→ **What needs to be done**
Among the entries that follow, some lines contain the word "false". Show all of them.

→ **Data under study**
....................

Lemma decodeDigits_encode l : decodeDigits alphabet (EncodeToString alphabet l) = Some l.
Proof.
  induction l as [l IH] using (induction_ltof1 _ (@length byte)). unfold ltof in IH.
  destruct l as [|a [|b [|c r]]]; [done| | |]; cbn [EncodeToString decodeDigits];
    rewrite !indexOf_digit; cbv beta iota delta [base.mbind option_bind]; pose proof (b2z_range a) as Ha.
  - pose proof (bytes_of_sum (b2z a) 0 0 Ha ltac:(lia) ltac:(lia)) as (E & _).
    do 2 f_equal. apply z2b_eq. rewrite <- E. f_equal. f_equal.
    pose proof (digits_sum (b2z a * 65536) ltac:(lia)). Z.to_euclidean_division_equations. lia.
  - pose proof (b2z_range b) as Hb.
    pose proof (bytes_of_sum (b2z a) (b2z b) 0 Ha Hb ltac:(lia)) as (E & F & _). rewrite Z.add_0_r in E, F.
    replace (_ * 262144 + _ * 4096 + _ * 64) with (b2z a * 65536 + b2z b * 256).
    + now rewrite (z2b_eq _ _ E), (z2b_eq _ _ F).
    + pose proof (digits_sum (b2z a * 65536 + b2z b * 256) ltac:(lia)).
      assert ((b2z a * 65536 + b2z b * 256) mod 64 = 0) by (Z.to_euclidean_division_equations; lia). lia.
  - pose proof (b2z_range b) as Hb. pose proof (b2z_range c) as Hc.
    rewrite (IH r) by (simpl; lia). simpl. rewrite digits_sum by lia.
    destruct (bytes_of_sum (b2z a) (b2z b) (b2z c) Ha Hb Hc) as (E & F & G).
    now rewrite (z2b_eq _ _ E), (z2b_eq _ _ F), (z2b_eq _ _ G).
Qed.

Lemma base64_roundtrip l : DecodeString alphabet (EncodeToString alphabet l) = Some l.
Proof. unfold DecodeString. rewrite encode_no_breaks. apply decodeDigits_encode. Qed.
End RoundTrip.

(** ** Decimal numbers of Go

    strconv.Itoa, strconv.FormatInt(_, 10) and the %d of fmt on 64-bit
    integers, and that strconv.Atoi reads them back. *)

Definition digitChar (d : Z) : ascii := ascii_of_nat (Z.to_nat (48 + d)).

(** The decimal digits of a number below [10 ^ n]. *)
Fixpoint digits (n : nat) (z : Z) : string :=
  match n with
  | O => ""
  | S n => if z <? 10 then String (digitChar z) "" else digits n (z / 10) ++ String (digitChar (z mod 10)) ""
  end.

(** 64-bit integers have at most 19 digits. *)
Definition Itoa (z : Z) : string := if z <? 0 then String "-" (digits 20 (- z)) else digits 20 z.

Lemma digitOf_char d : 0 <= d < 10 -> digitOf (digitChar d) = Some d.
Proof.
  intros Hd. assert (C : d = 0 \/ d = 1 \/ d = 2 \/ d = 3 \/ d = 4 \/ d = 5 \/ d = 6 \/ d = 7 \/ d = 8 \/ d = 9) by lia.
  repeat (destruct C as [->|C]; [reflexivity|]). now subst.
Qed.

Lemma digits_loop_app s r acc n : digits_loop s acc = Some n -> digits_loop (s ++ r) acc = digits_loop r n.
Proof.
  revert acc. induction s as [|c s IH]; intros acc; [now intros [= ->]|].
  change (String c s ++ r)%string with (String c (s ++ r)). simpl. destruct (digitOf c); simpl; [|done]. apply IH.
Qed.

Lemma digits_read n z : (0 < n)%nat -> 0 <= z < 10 ^ Z.of_nat n -> digits_loop (digits n z) 0 = Some z.
Proof.
  revert z. induction n as [|n IH]; intros z Hn Hz; [lia|]. cbn [digits].
  destruct (Z.ltb_spec z 10).
  - simpl. rewrite digitOf_char by lia. done.
  - destruct n as [|n]; [simpl in Hz; lia|].
    assert (Hq : 0 <= z / 10 < 10 ^ Z.of_nat (S n)).
    { rewrite Nat2Z.inj_succ, Z.pow_succ_r in Hz by lia. split; [apply Z.div_pos; lia|]. apply Z.div_lt_upper_bound; lia. }
    rewrite (digits_loop_app _ _ _ (z / 10)) by (apply IH; [lia|done]). simpl.
    rewrite digitOf_char by (pose proof (Z.mod_pos_bound z 10); lia). simpl. f_equal.
    pose proof (Z.div_mod z 10). lia.
Qed.

(** Every character of a decimal is a digit. *)
Fixpoint allChars (P : ascii -> bool) (s : string) : bool :=
  match s with EmptyString => true | String c r => P c && allChars P r end.

Lemma allChars_app P a b : allChars P (a ++ b) = allChars P a && allChars P b.
Proof.
  induction a as [|c a IH]; [done|]. change (String c a ++ b)%string with (String c (a ++ b)). simpl.
  rewrite IH. now rewrite andb_assoc.
Qed.

Definition isDigit (c : ascii) : bool := ((48 <=? nat_of_ascii c) && (nat_of_ascii c <=? 57))%nat.

Lemma digitChar_digit d : 0 <= d < 10 -> isDigit (digitChar d) = true.
Proof. intros Hd. unfold isDigit, digitChar. rewrite nat_ascii_embedding by lia. apply andb_true_iff. split; apply Nat.leb_le; lia. Qed.

Lemma digits_digits n z : 0 <= z -> allChars isDigit (digits n z) = true.
Proof.
  revert z. induction n as [|n IH]; intros z Hz; [done|]. cbn [digits]. destruct (Z.ltb_spec z 10).
  - simpl. now rewrite digitChar_digit by lia.
  - rewrite allChars_app, IH by (apply Z.div_pos; lia). simpl.
    now rewrite digitChar_digit by (pose proof (Z.mod_pos_bound z 10); lia).
Qed.

Lemma digits_nonempty n z : (0 < n)%nat -> digits n z <> "".
Proof.
  destruct n as [|n]; [lia|]. intros _. cbn [digits]. destruct (z <? 10); [done|].
  destruct (digits n (z / 10)); done.
Qed.

Lemma Atoi_digits s n : s <> "" -> allChars isDigit s = true -> digits_loop s 0 = Some n -> 0 <= n < 2 ^ 63 -> Atoi s = Some n.
Proof.
  intros Hs Hd Hl Hn. destruct s as [|c s]; [done|]. unfold Atoi.
  assert (E : (match String c s with String "-" r => (true, r) | String "+" r => (false, r) | _ => (false, String c s) end) =
              (false, String c s)).
  { simpl in Hd. apply andb_true_iff in Hd as [Hd _]. destruct c as [[] [] [] [] [] [] [] []]; try reflexivity; discriminate. }
  rewrite E. simpl String.eqb. cbv iota. rewrite Hl. simpl. destruct (_ && _) eqn:B; [done|]. lia.
Qed.

Lemma digits20_bound z : 0 <= z <= 2 ^ 63 -> 0 <= z < 10 ^ Z.of_nat 20.
Proof. intros Hz. split; [lia|]. change (10 ^ Z.of_nat 20) with 100000000000000000000. lia. Qed.

(** [Atoi] reads back what [Itoa] prints. *)
Lemma Atoi_Itoa z : - 2 ^ 63 <= z < 2 ^ 63 -> Atoi (Itoa z) = Some z.
Proof.
  intros Hz. unfold Itoa. destruct (Z.ltb_spec z 0) as [Hn|Hn].
  - unfold Atoi. destruct (String.eqb_spec (digits 20 (- z)) "") as [E|E]; [now apply digits_nonempty in E; [|lia]|].
    rewrite digits_read; [|lia|apply digits20_bound; lia]. simpl. replace (- - z) with z by lia.
    destruct (_ && _) eqn:B; [done|]. lia.
  - apply Atoi_digits; [apply digits_nonempty; lia|apply digits_digits; lia| |lia].
    apply digits_read; [lia|apply digits20_bound; lia].
Qed.

(** Characters a printed number consists of. *)
Lemma Itoa_chars z : allChars (fun c => isDigit c || Ascii.eqb c "-") (Itoa z) = true.
Proof.
  assert (D : forall n z, 0 <= z -> allChars (fun c => isDigit c || Ascii.eqb c "-") (digits n z) = true).
  { intros n w Hw. pose proof (digits_digits n w Hw) as E. revert E. generalize (digits n w). intros s.
    induction s as [|c s IH]; [done|]. simpl. rewrite !andb_true_iff, orb_true_iff. intros [-> ?]. auto. }
  unfold Itoa. destruct (Z.ltb_spec z 0); [cbn [allChars]; rewrite D by lia; now rewrite orb_true_r|apply D; lia].
Qed.

Example itoa_examples : Itoa 0 = "0" /\ Itoa (-17) = "-17" /\ Itoa (2 ^ 63 - 1) = "9223372036854775807".
Proof. vm_compute. repeat split. Qed.

(** ** Readers of streams

    Lemmas on computations that read a stream: how many bytes they consume,
    and the bytes of strings. The codecs of the drivers share them. *)

(** A reader that never puts bytes back, and takes [n] bytes when it succeeds. *)
Definition consumes {A} (n : nat) (rd : M bytes A) : Prop :=
  forall l, (length (rd l).2 + (if is_ok (rd l).1 then n else 0) <= length l)%nat /\ (rd l).1 <> Fuel.

Lemma consumes_ret {A} (a : A) : consumes 0 (mret a).
Proof. intros l. simpl. split; [lia|done]. Qed.

Lemma consumes_err {A} n e : consumes n (merr e : M bytes A).
Proof. intros l. simpl. split; [lia|done]. Qed.

Lemma consumes_weaken {A} n n' (rd : M bytes A) : (n' <= n)%nat -> consumes n rd -> consumes n' rd.
Proof. intros Hn Hc l. destruct (Hc l) as [H1 H2]. split; [|done]. destruct (is_ok _); lia. Qed.

Lemma consumes_bind {A B} n k (rd : M bytes A) (f : A -> M bytes B) :
  consumes n rd -> (forall a, consumes k (f a)) -> consumes (n + k) (x <-- rd ;; f x).
Proof.
  intros H1 H2 l. unfold mbind. destruct (H1 l) as [L P]. destruct (rd l) as [[a|e|e|] r]; simpl in *; try (split; [lia|done]).
  destruct (H2 a r) as [L2 P2]. split; [destruct (is_ok _); lia|done].
Qed.

(** ** The bytes of strings *)

Lemma list_byte_cons c s : list_byte_of_string (String c s) = byte_of_ascii c :: list_byte_of_string s.
Proof. reflexivity. Qed.

Lemma list_byte_app a b : list_byte_of_string (a ++ b) = list_byte_of_string a ++ list_byte_of_string b.
Proof.
  induction a as [|c a IH]; [done|]. change (String c a ++ b)%string with (String c (a ++ b)).
  now rewrite !list_byte_cons, IH.
Qed.

Lemma zlen_list_byte s : zlen (list_byte_of_string s) = Z.of_nat (String.length s).
Proof.
  unfold zlen. f_equal. induction s as [|c s IH]; [done|]. rewrite list_byte_cons. simpl. now rewrite IH.
Qed.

....................

→ **Your response**
  assert (E : (match String c s with String "-" r => (true, r) | String "+" r => (false, r) | _ => (false, String c s) end) =
              (false, String c s)).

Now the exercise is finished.